SUPPLIED DATA below:

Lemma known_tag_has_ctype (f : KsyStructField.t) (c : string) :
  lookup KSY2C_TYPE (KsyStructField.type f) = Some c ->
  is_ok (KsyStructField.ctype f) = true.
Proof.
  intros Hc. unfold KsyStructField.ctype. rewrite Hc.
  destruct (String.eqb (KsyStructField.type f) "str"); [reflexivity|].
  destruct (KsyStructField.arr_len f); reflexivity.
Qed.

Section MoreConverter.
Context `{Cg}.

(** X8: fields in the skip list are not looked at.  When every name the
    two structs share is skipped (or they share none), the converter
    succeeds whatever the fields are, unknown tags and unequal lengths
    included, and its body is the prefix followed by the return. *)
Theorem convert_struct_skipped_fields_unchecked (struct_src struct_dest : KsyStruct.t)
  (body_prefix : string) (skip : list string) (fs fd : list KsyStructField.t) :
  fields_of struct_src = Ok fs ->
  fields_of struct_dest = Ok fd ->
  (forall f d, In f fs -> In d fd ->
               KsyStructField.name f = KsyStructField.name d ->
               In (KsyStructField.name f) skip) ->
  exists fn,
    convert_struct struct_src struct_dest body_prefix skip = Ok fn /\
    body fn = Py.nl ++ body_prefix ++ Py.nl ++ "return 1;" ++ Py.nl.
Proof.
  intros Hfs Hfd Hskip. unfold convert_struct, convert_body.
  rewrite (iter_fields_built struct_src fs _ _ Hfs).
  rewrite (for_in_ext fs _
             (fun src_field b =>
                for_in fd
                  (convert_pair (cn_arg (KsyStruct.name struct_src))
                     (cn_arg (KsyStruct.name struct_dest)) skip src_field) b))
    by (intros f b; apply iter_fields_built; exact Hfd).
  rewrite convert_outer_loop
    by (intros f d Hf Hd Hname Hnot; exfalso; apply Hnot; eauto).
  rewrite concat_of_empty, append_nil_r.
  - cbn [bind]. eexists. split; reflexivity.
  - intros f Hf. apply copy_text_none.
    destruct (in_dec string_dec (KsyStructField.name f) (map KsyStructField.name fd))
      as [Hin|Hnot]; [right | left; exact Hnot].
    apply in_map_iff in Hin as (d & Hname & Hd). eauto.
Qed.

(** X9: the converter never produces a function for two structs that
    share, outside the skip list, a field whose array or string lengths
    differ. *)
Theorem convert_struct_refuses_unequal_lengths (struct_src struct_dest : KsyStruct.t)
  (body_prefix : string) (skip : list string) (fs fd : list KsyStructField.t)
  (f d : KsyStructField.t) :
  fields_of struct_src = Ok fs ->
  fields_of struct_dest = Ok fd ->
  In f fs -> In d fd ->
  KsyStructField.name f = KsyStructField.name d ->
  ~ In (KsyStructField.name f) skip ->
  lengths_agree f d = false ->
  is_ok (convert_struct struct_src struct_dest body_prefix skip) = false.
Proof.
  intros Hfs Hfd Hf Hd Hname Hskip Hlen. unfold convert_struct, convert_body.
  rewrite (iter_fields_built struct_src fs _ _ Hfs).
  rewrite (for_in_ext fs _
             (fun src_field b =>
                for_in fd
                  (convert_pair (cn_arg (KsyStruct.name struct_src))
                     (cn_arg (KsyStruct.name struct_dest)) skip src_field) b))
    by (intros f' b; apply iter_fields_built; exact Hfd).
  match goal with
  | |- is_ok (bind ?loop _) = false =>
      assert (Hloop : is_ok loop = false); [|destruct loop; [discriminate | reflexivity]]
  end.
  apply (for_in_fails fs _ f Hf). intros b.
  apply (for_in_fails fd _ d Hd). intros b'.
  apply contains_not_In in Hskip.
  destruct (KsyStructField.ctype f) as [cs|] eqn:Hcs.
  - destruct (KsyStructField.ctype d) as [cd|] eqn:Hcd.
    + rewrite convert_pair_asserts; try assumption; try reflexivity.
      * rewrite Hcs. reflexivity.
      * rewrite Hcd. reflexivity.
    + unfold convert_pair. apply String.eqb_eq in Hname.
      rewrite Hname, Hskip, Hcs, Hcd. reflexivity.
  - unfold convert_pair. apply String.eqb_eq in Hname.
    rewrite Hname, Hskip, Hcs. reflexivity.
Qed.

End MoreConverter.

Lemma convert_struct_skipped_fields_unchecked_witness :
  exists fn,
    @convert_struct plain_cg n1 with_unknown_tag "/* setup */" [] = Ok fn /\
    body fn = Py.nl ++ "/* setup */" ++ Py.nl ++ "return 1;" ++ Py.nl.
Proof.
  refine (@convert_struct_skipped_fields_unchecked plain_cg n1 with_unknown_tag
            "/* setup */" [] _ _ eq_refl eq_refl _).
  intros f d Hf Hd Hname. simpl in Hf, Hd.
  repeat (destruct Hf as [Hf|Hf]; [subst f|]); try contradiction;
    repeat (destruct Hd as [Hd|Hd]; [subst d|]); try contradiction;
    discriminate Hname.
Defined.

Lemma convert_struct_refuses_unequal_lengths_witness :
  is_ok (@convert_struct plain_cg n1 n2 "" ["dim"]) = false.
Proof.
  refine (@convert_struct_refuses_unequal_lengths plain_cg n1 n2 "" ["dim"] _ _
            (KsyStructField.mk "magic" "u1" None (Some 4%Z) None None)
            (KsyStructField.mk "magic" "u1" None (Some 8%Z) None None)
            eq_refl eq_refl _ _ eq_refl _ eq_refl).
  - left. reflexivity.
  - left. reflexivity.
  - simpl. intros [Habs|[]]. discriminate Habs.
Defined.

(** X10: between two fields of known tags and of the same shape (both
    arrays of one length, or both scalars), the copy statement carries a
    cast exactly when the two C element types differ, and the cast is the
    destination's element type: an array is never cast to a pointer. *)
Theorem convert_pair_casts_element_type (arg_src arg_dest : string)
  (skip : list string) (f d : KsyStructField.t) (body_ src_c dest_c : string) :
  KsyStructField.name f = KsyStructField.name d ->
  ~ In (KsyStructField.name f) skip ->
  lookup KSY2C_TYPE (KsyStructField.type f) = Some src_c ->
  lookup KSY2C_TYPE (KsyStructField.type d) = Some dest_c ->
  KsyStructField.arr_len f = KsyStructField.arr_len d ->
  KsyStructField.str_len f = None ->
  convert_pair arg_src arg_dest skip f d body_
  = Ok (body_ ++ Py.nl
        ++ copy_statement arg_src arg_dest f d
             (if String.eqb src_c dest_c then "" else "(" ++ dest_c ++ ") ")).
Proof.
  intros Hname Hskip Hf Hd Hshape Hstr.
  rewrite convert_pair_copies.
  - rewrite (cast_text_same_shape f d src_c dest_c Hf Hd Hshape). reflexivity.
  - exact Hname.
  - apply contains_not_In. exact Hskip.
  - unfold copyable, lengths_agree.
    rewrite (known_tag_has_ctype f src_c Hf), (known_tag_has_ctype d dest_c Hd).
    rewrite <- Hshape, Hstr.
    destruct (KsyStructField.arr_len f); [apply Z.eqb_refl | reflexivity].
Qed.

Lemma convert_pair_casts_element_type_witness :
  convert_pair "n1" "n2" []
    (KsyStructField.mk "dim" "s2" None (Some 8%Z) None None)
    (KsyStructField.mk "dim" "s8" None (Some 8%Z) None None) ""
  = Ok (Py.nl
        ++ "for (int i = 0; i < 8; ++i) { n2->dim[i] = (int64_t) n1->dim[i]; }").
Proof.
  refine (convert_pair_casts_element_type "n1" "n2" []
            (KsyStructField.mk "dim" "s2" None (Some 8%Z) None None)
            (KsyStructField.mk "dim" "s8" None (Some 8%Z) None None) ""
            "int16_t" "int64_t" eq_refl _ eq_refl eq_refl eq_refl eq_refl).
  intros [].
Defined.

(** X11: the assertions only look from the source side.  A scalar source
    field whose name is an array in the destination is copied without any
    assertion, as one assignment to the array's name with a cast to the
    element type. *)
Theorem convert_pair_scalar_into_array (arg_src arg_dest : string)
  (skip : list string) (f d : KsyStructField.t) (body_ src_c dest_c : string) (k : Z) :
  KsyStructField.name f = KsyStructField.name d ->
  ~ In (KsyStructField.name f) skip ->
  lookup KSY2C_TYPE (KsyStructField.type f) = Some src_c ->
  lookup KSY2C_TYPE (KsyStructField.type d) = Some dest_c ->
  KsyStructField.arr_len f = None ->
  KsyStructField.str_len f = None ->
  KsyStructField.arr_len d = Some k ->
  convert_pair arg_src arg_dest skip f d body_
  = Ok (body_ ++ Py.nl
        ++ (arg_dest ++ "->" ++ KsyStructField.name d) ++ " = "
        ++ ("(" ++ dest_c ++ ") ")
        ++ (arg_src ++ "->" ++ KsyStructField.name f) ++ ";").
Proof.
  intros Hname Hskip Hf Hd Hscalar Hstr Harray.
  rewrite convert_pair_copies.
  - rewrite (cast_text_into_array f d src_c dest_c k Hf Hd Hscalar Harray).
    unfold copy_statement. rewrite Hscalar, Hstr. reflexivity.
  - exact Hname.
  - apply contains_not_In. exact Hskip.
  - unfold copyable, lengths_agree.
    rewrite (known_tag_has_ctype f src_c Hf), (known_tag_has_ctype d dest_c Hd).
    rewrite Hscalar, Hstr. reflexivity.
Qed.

End of SUPPLIED DATA.

[WHAT TO WORK ON]: Some lines of the data above may hold the word "Hscalar"; state how many do, and give only that number.

[EXERCISE OUTPUT]: 4